From top to bottom, return the records that follow exactly.

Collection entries
********

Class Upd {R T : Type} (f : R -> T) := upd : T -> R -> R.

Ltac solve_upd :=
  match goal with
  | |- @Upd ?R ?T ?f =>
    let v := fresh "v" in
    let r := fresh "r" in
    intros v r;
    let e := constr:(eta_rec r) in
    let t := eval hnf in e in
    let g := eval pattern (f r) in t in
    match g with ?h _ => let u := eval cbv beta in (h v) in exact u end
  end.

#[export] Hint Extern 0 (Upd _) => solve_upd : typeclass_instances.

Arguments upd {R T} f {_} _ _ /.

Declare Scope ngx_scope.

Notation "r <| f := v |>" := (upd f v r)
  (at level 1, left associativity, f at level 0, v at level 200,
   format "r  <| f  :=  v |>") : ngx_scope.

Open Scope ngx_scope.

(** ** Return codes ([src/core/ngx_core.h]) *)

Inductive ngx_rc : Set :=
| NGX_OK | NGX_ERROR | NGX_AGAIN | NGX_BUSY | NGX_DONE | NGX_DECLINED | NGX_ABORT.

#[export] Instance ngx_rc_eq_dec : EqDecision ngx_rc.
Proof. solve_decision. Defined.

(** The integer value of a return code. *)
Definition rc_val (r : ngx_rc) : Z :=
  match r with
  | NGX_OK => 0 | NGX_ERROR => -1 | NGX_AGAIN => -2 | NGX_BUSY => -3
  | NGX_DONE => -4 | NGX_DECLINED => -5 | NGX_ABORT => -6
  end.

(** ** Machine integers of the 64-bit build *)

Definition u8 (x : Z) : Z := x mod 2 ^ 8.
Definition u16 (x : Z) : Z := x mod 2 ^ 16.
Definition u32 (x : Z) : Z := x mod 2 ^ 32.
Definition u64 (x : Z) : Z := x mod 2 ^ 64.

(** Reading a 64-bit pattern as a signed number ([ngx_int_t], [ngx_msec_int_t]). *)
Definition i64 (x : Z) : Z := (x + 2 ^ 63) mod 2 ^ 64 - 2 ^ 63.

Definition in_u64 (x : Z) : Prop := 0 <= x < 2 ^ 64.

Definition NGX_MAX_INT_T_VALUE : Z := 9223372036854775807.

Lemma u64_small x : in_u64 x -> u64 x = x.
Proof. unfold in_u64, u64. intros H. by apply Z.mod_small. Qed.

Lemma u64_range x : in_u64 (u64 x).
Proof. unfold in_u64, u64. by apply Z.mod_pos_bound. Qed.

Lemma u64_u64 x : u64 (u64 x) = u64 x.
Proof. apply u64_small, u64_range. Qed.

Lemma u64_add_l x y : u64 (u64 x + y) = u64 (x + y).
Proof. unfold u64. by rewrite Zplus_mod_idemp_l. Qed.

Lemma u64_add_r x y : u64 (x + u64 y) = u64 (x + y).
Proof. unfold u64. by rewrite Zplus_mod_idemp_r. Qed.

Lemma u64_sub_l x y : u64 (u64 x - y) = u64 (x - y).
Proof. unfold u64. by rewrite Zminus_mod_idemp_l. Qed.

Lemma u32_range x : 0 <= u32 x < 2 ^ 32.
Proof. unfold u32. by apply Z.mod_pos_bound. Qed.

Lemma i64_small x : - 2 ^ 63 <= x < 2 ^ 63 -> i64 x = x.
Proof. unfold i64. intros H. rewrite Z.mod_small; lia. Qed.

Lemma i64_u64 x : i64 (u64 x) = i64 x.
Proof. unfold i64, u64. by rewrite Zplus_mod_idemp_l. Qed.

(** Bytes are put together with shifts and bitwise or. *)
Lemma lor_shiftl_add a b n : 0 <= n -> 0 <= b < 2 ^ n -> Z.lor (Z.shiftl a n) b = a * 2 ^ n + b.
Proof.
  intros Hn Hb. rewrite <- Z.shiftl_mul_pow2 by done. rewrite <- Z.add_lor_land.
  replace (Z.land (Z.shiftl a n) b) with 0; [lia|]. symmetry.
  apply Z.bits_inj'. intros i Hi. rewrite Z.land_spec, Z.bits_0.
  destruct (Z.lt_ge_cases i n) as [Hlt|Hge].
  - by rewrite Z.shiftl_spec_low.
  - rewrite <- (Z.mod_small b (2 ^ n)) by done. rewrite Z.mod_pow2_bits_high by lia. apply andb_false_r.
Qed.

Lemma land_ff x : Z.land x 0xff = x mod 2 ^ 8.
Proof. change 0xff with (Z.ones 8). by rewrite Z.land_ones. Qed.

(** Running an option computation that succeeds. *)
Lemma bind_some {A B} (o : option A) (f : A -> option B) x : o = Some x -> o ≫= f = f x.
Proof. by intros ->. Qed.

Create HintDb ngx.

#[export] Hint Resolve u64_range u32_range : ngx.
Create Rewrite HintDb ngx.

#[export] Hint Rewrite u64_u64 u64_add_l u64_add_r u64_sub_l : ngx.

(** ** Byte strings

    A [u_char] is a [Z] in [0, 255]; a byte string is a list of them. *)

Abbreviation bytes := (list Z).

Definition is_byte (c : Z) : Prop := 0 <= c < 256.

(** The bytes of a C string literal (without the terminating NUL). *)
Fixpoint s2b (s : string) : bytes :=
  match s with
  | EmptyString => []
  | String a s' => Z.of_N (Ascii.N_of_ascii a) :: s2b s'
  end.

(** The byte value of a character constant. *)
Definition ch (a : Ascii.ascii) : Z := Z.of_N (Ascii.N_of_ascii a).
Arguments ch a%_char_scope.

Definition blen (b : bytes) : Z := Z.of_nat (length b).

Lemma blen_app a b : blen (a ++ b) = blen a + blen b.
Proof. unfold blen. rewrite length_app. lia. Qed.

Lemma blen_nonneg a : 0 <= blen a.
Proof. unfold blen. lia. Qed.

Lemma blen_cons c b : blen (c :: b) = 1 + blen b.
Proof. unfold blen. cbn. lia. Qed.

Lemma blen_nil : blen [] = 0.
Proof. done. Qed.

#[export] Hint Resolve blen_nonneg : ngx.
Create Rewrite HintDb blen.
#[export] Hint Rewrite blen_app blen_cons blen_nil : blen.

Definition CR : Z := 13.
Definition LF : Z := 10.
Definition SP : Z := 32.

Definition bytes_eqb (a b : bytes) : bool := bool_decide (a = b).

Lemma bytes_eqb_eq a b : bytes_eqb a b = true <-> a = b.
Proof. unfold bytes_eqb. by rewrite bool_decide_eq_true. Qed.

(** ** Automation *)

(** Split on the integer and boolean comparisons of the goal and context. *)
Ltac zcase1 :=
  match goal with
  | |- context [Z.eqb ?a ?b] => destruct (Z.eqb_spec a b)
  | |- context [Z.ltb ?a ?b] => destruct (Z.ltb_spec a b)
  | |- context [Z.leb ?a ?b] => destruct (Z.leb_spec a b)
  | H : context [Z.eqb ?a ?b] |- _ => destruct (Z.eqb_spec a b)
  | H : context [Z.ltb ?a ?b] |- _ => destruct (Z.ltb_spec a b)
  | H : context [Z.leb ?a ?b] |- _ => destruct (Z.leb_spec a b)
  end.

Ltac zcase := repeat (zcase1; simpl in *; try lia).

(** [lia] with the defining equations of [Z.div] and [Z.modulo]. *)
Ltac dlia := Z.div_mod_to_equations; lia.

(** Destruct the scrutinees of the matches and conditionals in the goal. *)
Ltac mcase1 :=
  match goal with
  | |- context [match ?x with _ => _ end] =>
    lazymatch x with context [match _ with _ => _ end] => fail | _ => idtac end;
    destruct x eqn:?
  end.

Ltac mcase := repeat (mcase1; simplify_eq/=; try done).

********

▸ **Worked solution**:
Class Upd {R T : Type} (f : R -> T) := upd : T -> R -> R.

Ltac solve_upd :=
  match goal with
  | |- @Upd ?R ?T ?f =>
    let v := fresh "v" in
    let r := fresh "r" in
    intros v r;
    let e := constr:(eta_rec r) in
    let t := eval hnf in e in
    let g := eval pattern (f r) in t in
    match g with ?h _ => let u := eval cbv beta in (h v) in exact u end
  end.

#[export] Hint Extern 0 (Upd _) => solve_upd : typeclass_instances.

Arguments upd {R T} f {_} _ _ /.

Declare Scope ngx_scope.

Notation "r <| f := v |>" := (upd f v r)
  (at level 1, left associativity, f at level 0, v at level 200,
   format "r  <| f  :=  v |>") : ngx_scope.

Open Scope ngx_scope.

(** ** Return codes ([src/core/ngx_core.h]) *)

Inductive ngx_rc : Set :=
| NGX_OK | NGX_ERROR | NGX_AGAIN | NGX_BUSY | NGX_DONE | NGX_DECLINED | NGX_ABORT.

#[export] Instance ngx_rc_eq_dec : EqDecision ngx_rc.
Proof. solve_decision. Defined.

(** The integer value of a return code. *)
Definition rc_val (r : ngx_rc) : Z :=
  match r with
  | NGX_OK => 0 | NGX_ERROR => -1 | NGX_AGAIN => -2 | NGX_BUSY => -3
  | NGX_DONE => -4 | NGX_DECLINED => -5 | NGX_ABORT => -6
  end.

(** ** Machine integers of the 64-bit build *)

Definition u8 (x : Z) : Z := x mod 2 ^ 8.
Definition u16 (x : Z) : Z := x mod 2 ^ 16.
Definition u32 (x : Z) : Z := x mod 2 ^ 32.
Definition u64 (x : Z) : Z := x mod 2 ^ 64.

(** Reading a 64-bit pattern as a signed number ([ngx_int_t], [ngx_msec_int_t]). *)
Definition i64 (x : Z) : Z := (x + 2 ^ 63) mod 2 ^ 64 - 2 ^ 63.

Definition in_u64 (x : Z) : Prop := 0 <= x < 2 ^ 64.

Definition NGX_MAX_INT_T_VALUE : Z := 9223372036854775807.

Lemma u64_small x : in_u64 x -> u64 x = x.
Proof. unfold in_u64, u64. intros H. by apply Z.mod_small. Qed.

Lemma u64_range x : in_u64 (u64 x).
Proof. unfold in_u64, u64. by apply Z.mod_pos_bound. Qed.

Lemma u64_u64 x : u64 (u64 x) = u64 x.
Proof. apply u64_small, u64_range. Qed.

Lemma u64_add_l x y : u64 (u64 x + y) = u64 (x + y).
Proof. unfold u64. by rewrite Zplus_mod_idemp_l. Qed.

Lemma u64_add_r x y : u64 (x + u64 y) = u64 (x + y).
Proof. unfold u64. by rewrite Zplus_mod_idemp_r. Qed.

Lemma u64_sub_l x y : u64 (u64 x - y) = u64 (x - y).
Proof. unfold u64. by rewrite Zminus_mod_idemp_l. Qed.

Lemma u32_range x : 0 <= u32 x < 2 ^ 32.
Proof. unfold u32. by apply Z.mod_pos_bound. Qed.

Lemma i64_small x : - 2 ^ 63 <= x < 2 ^ 63 -> i64 x = x.
Proof. unfold i64. intros H. rewrite Z.mod_small; lia. Qed.

Lemma i64_u64 x : i64 (u64 x) = i64 x.
Proof. unfold i64, u64. by rewrite Zplus_mod_idemp_l. Qed.

(** Bytes are put together with shifts and bitwise or. *)
Lemma lor_shiftl_add a b n : 0 <= n -> 0 <= b < 2 ^ n -> Z.lor (Z.shiftl a n) b = a * 2 ^ n + b.
Proof.
  intros Hn Hb. rewrite <- Z.shiftl_mul_pow2 by done. rewrite <- Z.add_lor_land.
  replace (Z.land (Z.shiftl a n) b) with 0; [lia|]. symmetry.
  apply Z.bits_inj'. intros i Hi. rewrite Z.land_spec, Z.bits_0.
  destruct (Z.lt_ge_cases i n) as [Hlt|Hge].
  - by rewrite Z.shiftl_spec_low.
  - rewrite <- (Z.mod_small b (2 ^ n)) by done. rewrite Z.mod_pow2_bits_high by lia. apply andb_false_r.
Qed.

Lemma land_ff x : Z.land x 0xff = x mod 2 ^ 8.
Proof. change 0xff with (Z.ones 8). by rewrite Z.land_ones. Qed.

(** Running an option computation that succeeds. *)
Lemma bind_some {A B} (o : option A) (f : A -> option B) x : o = Some x -> o ≫= f = f x.
Proof. by intros ->. Qed.

Create HintDb ngx.

#[export] Hint Resolve u64_range u32_range : ngx.
Create Rewrite HintDb ngx.

#[export] Hint Rewrite u64_u64 u64_add_l u64_add_r u64_sub_l : ngx.

(** ** Byte strings

    A [u_char] is a [Z] in [0, 255]; a byte string is a list of them. *)

Abbreviation bytes := (list Z).

Definition is_byte (c : Z) : Prop := 0 <= c < 256.

(** The bytes of a C string literal (without the terminating NUL). *)
Fixpoint s2b (s : string) : bytes :=
  match s with
  | EmptyString => []
  | String a s' => Z.of_N (Ascii.N_of_ascii a) :: s2b s'
  end.

(** The byte value of a character constant. *)
Definition ch (a : Ascii.ascii) : Z := Z.of_N (Ascii.N_of_ascii a).
Arguments ch a%_char_scope.

Definition blen (b : bytes) : Z := Z.of_nat (length b).

Lemma blen_app a b : blen (a ++ b) = blen a + blen b.
Proof. unfold blen. rewrite length_app. lia. Qed.

Lemma blen_nonneg a : 0 <= blen a.
Proof. unfold blen. lia. Qed.

Lemma blen_cons c b : blen (c :: b) = 1 + blen b.
Proof. unfold blen. cbn. lia. Qed.

Lemma blen_nil : blen [] = 0.
Proof. done. Qed.

#[export] Hint Resolve blen_nonneg : ngx.
Create Rewrite HintDb blen.
#[export] Hint Rewrite blen_app blen_cons blen_nil : blen.

Definition CR : Z := 13.
Definition LF : Z := 10.
Definition SP : Z := 32.

Definition bytes_eqb (a b : bytes) : bool := bool_decide (a = b).

Lemma bytes_eqb_eq a b : bytes_eqb a b = true <-> a = b.
Proof. unfold bytes_eqb. by rewrite bool_decide_eq_true. Qed.

(** ** Automation *)

(** Split on the integer and boolean comparisons of the goal and context. *)
Ltac zcase1 :=
  match goal with
  | |- context [Z.eqb ?a ?b] => destruct (Z.eqb_spec a b)
  | |- context [Z.ltb ?a ?b] => destruct (Z.ltb_spec a b)
  | |- context [Z.leb ?a ?b] => destruct (Z.leb_spec a b)
  | H : context [Z.eqb ?a ?b] |- _ => destruct (Z.eqb_spec a b)
  | H : context [Z.ltb ?a ?b] |- _ => destruct (Z.ltb_spec a b)
  | H : context [Z.leb ?a ?b] |- _ => destruct (Z.leb_spec a b)
  end.

Ltac zcase := repeat (zcase1; simpl in *; try lia).

(** [lia] with the defining equations of [Z.div] and [Z.modulo]. *)
Ltac dlia := Z.div_mod_to_equations; lia.

(** Destruct the scrutinees of the matches and conditionals in the goal. *)
Ltac mcase1 :=
  match goal with
  | |- context [match ?x with _ => _ end] =>
    lazymatch x with context [match _ with _ => _ end] => fail | _ => idtac end;
    destruct x eqn:?
  end.

Ltac mcase := repeat (mcase1; simplify_eq/=; try done).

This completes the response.